EXERCISE PROMPT: Starting with the line that contains "(** The block of [8 <= n <= 128] numbers. *)" and stopping after the line that contains "if num_lt (Fin 0) valData then", copy the entries below exactly. Include nothing else.

ENTRIES PROVIDED:
= = = = = = =
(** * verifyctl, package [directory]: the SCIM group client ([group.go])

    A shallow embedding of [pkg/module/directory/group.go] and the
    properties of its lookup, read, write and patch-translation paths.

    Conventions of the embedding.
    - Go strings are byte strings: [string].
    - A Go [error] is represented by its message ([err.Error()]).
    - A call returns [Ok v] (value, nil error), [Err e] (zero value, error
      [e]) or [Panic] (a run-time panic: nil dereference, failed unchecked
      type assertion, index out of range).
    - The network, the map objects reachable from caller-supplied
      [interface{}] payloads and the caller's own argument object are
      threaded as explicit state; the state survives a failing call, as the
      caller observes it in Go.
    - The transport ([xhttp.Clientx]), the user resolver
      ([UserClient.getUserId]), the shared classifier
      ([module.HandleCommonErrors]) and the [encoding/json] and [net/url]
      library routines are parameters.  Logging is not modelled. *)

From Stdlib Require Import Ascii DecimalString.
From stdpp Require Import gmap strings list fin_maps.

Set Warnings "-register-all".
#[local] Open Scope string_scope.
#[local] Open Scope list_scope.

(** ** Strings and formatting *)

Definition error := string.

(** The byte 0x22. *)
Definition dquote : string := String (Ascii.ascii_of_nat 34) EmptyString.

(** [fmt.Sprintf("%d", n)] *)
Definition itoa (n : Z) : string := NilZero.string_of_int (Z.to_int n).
= = = = = = =
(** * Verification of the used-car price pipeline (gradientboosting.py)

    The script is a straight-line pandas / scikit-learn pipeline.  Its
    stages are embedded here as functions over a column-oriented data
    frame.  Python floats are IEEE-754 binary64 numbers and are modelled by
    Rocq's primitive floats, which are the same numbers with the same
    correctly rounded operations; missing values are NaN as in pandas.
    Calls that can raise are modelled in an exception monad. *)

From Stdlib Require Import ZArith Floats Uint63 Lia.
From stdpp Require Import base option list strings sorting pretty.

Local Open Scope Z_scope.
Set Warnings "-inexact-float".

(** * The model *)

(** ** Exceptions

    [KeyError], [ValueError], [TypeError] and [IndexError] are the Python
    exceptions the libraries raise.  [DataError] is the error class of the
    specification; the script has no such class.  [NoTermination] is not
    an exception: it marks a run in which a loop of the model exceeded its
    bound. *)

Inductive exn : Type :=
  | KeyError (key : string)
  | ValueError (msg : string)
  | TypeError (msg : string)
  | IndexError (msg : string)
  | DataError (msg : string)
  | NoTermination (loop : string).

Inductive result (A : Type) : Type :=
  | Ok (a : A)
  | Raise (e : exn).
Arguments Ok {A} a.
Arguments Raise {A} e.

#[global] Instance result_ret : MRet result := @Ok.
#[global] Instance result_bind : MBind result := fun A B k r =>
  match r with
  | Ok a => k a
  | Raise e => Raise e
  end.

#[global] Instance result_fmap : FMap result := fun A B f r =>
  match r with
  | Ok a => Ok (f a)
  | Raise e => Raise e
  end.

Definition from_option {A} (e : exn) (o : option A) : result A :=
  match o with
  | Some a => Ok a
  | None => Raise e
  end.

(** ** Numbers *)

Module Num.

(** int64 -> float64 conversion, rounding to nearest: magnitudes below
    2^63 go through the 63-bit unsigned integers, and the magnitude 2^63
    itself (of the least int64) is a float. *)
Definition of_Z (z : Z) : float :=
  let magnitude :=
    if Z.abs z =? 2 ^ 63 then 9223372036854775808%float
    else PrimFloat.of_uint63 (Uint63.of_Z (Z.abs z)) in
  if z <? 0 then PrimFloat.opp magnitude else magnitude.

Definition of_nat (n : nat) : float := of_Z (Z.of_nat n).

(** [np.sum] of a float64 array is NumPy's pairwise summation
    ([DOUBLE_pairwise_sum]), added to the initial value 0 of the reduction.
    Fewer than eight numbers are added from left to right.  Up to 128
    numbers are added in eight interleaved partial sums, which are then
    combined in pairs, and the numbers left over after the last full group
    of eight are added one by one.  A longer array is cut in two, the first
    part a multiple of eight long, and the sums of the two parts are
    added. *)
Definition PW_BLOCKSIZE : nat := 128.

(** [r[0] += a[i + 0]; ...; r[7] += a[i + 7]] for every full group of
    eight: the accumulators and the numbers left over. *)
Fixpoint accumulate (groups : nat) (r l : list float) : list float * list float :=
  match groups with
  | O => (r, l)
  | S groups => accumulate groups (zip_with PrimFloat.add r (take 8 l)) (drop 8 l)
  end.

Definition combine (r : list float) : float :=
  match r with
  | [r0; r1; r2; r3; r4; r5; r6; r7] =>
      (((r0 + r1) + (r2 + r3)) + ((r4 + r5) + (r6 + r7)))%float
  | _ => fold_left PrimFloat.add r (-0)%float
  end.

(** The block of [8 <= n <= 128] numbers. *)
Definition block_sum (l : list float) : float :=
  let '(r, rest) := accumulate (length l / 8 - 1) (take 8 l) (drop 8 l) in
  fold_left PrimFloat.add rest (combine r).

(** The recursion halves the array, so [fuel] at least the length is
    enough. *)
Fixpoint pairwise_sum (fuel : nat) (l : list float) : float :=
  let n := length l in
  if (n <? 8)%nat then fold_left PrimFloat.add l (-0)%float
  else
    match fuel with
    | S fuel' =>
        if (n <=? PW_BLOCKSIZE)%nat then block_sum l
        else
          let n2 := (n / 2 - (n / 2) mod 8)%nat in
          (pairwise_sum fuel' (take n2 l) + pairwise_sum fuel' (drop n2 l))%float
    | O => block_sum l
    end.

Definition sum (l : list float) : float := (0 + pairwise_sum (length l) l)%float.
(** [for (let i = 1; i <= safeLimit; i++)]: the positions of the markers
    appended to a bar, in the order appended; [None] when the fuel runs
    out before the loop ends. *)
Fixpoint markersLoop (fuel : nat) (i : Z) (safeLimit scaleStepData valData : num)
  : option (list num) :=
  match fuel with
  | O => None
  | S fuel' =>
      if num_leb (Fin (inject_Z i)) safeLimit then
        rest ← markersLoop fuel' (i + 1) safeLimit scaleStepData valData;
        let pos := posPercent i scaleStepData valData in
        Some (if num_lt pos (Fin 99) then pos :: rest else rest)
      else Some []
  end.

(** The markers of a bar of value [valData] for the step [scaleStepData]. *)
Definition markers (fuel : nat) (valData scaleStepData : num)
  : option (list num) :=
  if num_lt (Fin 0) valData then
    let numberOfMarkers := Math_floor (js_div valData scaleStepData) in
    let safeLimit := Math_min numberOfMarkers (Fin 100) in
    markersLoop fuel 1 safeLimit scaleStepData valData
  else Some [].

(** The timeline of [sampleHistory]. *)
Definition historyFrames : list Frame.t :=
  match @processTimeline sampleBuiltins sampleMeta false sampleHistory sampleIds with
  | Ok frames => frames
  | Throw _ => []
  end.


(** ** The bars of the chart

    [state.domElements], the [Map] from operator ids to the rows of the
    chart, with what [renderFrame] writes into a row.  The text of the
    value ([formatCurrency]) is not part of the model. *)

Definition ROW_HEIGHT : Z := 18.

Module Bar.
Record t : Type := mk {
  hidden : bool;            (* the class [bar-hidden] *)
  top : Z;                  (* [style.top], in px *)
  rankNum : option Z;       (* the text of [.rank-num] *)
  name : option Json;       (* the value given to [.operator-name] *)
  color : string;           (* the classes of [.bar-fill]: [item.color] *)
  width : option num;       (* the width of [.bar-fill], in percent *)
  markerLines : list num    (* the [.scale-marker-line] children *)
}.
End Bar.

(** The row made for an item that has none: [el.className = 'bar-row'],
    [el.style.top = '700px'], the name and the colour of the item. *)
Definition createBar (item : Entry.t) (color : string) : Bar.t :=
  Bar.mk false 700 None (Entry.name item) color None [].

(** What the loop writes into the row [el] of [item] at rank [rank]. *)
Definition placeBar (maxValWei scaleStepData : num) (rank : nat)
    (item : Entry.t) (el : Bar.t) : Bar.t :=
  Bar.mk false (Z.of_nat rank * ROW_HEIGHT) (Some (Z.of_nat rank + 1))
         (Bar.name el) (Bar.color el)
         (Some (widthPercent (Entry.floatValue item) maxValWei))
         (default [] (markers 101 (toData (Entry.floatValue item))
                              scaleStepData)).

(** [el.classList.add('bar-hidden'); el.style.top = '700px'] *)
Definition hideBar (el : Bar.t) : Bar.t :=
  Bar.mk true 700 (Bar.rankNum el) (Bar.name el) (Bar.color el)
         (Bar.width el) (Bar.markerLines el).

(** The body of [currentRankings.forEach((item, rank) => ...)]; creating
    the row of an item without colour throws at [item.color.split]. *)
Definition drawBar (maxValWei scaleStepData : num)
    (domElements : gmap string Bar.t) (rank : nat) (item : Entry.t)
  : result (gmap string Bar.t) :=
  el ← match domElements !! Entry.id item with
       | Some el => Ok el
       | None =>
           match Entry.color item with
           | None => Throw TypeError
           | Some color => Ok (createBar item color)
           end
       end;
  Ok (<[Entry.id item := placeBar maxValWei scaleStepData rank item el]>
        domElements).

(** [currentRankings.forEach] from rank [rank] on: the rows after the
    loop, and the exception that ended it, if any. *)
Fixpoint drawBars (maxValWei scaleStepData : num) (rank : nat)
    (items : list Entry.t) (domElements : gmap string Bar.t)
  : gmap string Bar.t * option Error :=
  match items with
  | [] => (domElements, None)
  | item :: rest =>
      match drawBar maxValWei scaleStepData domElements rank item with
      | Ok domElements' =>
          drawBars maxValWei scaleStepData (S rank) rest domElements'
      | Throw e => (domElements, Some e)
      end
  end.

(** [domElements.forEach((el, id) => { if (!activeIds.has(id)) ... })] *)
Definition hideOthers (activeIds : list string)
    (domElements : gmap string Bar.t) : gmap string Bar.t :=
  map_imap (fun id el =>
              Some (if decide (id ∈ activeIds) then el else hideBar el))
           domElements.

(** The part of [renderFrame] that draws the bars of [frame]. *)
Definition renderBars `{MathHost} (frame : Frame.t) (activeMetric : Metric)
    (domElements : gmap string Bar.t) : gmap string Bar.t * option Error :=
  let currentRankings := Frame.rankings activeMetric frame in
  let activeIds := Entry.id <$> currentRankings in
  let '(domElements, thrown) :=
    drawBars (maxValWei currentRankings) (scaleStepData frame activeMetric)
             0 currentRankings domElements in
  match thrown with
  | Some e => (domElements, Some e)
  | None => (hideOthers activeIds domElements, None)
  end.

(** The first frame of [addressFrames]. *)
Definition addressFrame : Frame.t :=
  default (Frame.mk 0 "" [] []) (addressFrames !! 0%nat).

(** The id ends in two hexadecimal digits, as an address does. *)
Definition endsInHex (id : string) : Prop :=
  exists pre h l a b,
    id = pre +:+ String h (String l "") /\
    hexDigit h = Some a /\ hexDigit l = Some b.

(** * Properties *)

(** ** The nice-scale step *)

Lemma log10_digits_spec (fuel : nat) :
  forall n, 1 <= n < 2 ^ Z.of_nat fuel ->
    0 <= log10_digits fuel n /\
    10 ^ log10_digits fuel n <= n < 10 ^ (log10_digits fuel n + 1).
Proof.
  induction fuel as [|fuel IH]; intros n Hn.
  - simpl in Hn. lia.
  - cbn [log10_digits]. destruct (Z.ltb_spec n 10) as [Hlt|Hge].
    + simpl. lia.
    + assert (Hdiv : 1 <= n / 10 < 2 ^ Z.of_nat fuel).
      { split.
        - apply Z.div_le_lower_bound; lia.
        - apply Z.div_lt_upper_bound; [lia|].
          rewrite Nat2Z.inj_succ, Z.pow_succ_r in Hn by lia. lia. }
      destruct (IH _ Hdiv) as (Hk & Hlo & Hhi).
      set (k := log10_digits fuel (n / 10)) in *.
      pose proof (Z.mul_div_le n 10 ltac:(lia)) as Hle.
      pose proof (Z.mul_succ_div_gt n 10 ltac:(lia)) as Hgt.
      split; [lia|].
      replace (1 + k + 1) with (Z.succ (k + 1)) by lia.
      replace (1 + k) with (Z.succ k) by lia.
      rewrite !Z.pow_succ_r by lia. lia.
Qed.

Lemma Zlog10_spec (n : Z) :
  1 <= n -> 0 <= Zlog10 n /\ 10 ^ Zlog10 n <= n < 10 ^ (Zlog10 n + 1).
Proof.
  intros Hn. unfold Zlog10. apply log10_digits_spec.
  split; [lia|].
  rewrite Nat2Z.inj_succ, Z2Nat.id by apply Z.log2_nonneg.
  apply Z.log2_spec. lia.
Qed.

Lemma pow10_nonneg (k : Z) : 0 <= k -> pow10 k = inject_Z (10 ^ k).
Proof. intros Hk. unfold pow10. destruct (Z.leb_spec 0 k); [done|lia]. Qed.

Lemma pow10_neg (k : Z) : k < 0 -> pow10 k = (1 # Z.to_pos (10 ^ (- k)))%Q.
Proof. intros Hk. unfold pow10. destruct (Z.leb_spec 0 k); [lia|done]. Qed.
= = = = = = =
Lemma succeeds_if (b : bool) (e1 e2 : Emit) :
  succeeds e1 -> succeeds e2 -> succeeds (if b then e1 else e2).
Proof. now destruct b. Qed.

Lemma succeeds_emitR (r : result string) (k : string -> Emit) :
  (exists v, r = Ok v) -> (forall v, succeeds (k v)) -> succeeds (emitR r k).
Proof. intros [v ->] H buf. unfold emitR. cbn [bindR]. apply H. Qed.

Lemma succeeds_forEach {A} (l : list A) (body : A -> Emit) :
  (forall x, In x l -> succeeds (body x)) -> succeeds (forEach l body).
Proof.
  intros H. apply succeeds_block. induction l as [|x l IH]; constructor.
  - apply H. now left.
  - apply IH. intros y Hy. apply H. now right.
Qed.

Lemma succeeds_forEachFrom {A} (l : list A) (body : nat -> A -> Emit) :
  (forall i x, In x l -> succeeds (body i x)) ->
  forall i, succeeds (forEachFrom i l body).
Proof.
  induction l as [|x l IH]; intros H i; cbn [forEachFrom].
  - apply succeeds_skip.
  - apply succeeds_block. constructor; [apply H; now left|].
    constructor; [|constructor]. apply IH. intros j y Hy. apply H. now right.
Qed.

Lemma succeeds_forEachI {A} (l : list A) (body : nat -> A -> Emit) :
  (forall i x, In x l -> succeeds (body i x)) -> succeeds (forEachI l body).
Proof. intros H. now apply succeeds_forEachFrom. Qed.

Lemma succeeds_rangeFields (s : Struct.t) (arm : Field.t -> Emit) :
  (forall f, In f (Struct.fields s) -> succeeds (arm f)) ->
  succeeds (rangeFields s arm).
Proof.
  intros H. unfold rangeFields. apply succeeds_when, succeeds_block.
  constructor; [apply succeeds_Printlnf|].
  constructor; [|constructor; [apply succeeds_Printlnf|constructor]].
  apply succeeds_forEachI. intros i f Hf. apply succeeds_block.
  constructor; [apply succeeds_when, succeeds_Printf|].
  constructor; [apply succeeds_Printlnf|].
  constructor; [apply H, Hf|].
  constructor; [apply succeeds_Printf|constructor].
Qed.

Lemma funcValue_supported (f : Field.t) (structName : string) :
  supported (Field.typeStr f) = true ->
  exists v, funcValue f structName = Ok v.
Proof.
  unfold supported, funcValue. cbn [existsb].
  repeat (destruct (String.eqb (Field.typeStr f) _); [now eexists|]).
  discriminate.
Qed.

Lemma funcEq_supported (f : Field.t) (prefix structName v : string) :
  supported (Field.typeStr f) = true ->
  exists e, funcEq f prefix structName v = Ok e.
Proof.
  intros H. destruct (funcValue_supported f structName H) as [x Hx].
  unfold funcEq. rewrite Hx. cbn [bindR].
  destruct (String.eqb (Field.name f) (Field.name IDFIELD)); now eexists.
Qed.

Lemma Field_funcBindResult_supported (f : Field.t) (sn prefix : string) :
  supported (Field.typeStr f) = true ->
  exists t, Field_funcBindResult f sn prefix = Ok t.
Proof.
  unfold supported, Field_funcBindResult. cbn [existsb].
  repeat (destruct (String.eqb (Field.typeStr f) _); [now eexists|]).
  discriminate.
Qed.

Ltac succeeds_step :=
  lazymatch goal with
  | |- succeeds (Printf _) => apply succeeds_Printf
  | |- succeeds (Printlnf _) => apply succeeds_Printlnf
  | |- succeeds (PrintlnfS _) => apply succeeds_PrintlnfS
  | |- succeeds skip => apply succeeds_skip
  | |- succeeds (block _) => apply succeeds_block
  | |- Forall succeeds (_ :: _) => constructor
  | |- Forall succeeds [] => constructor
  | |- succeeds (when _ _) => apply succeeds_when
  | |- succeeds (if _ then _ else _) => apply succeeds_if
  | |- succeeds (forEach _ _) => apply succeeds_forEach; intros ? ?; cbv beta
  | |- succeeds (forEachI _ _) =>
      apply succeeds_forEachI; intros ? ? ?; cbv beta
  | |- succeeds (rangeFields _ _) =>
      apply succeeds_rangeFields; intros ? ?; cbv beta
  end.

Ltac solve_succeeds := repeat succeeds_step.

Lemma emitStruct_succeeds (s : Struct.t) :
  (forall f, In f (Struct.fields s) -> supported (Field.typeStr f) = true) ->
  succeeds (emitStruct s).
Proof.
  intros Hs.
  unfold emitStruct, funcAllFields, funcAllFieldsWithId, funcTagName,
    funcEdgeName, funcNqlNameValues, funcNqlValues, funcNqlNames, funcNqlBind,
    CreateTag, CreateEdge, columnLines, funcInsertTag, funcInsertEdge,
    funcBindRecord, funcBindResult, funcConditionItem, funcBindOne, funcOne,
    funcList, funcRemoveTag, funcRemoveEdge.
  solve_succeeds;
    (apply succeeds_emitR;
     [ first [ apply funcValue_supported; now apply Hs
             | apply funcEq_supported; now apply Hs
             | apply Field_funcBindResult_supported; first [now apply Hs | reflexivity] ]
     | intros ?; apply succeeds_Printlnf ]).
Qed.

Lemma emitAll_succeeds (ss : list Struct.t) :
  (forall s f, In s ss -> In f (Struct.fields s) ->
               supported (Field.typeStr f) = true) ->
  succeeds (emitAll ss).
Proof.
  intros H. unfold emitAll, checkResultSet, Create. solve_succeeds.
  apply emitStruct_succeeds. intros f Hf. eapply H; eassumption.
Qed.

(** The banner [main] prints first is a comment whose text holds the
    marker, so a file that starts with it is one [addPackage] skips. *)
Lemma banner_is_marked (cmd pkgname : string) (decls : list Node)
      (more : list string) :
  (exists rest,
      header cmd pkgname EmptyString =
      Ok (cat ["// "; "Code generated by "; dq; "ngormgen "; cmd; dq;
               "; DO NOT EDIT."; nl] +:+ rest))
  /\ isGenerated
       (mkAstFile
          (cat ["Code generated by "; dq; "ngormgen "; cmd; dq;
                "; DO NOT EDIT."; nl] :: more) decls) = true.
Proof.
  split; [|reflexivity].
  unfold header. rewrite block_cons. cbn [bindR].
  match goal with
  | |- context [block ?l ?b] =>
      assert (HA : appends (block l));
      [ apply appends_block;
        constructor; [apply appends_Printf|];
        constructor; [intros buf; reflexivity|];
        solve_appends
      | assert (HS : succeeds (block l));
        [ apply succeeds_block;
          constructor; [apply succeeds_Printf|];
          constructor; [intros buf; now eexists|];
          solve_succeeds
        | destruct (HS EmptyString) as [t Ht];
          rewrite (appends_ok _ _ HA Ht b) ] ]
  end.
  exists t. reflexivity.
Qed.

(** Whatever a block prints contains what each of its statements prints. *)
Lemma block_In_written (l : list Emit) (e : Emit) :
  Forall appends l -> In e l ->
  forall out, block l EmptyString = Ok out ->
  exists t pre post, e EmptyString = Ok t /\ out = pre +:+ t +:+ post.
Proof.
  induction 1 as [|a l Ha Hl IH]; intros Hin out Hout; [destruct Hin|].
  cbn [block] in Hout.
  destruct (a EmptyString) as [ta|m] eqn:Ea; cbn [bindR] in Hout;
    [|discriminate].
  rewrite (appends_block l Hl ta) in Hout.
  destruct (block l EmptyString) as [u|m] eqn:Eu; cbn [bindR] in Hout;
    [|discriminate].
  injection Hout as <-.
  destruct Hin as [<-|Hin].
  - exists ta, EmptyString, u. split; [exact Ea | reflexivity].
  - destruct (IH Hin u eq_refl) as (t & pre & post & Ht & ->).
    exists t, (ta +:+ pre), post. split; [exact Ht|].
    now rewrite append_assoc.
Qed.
= = = = = = =
OUTPUT FOR THIS EXERCISE:
(** The block of [8 <= n <= 128] numbers. *)
Definition block_sum (l : list float) : float :=
  let '(r, rest) := accumulate (length l / 8 - 1) (take 8 l) (drop 8 l) in
  fold_left PrimFloat.add rest (combine r).

(** The recursion halves the array, so [fuel] at least the length is
    enough. *)
Fixpoint pairwise_sum (fuel : nat) (l : list float) : float :=
  let n := length l in
  if (n <? 8)%nat then fold_left PrimFloat.add l (-0)%float
  else
    match fuel with
    | S fuel' =>
        if (n <=? PW_BLOCKSIZE)%nat then block_sum l
        else
          let n2 := (n / 2 - (n / 2) mod 8)%nat in
          (pairwise_sum fuel' (take n2 l) + pairwise_sum fuel' (drop n2 l))%float
    | O => block_sum l
    end.

Definition sum (l : list float) : float := (0 + pairwise_sum (length l) l)%float.
(** [for (let i = 1; i <= safeLimit; i++)]: the positions of the markers
    appended to a bar, in the order appended; [None] when the fuel runs
    out before the loop ends. *)
Fixpoint markersLoop (fuel : nat) (i : Z) (safeLimit scaleStepData valData : num)
  : option (list num) :=
  match fuel with
  | O => None
  | S fuel' =>
      if num_leb (Fin (inject_Z i)) safeLimit then
        rest ← markersLoop fuel' (i + 1) safeLimit scaleStepData valData;
        let pos := posPercent i scaleStepData valData in
        Some (if num_lt pos (Fin 99) then pos :: rest else rest)
      else Some []
  end.

(** The markers of a bar of value [valData] for the step [scaleStepData]. *)
Definition markers (fuel : nat) (valData scaleStepData : num)
  : option (list num) :=
  if num_lt (Fin 0) valData then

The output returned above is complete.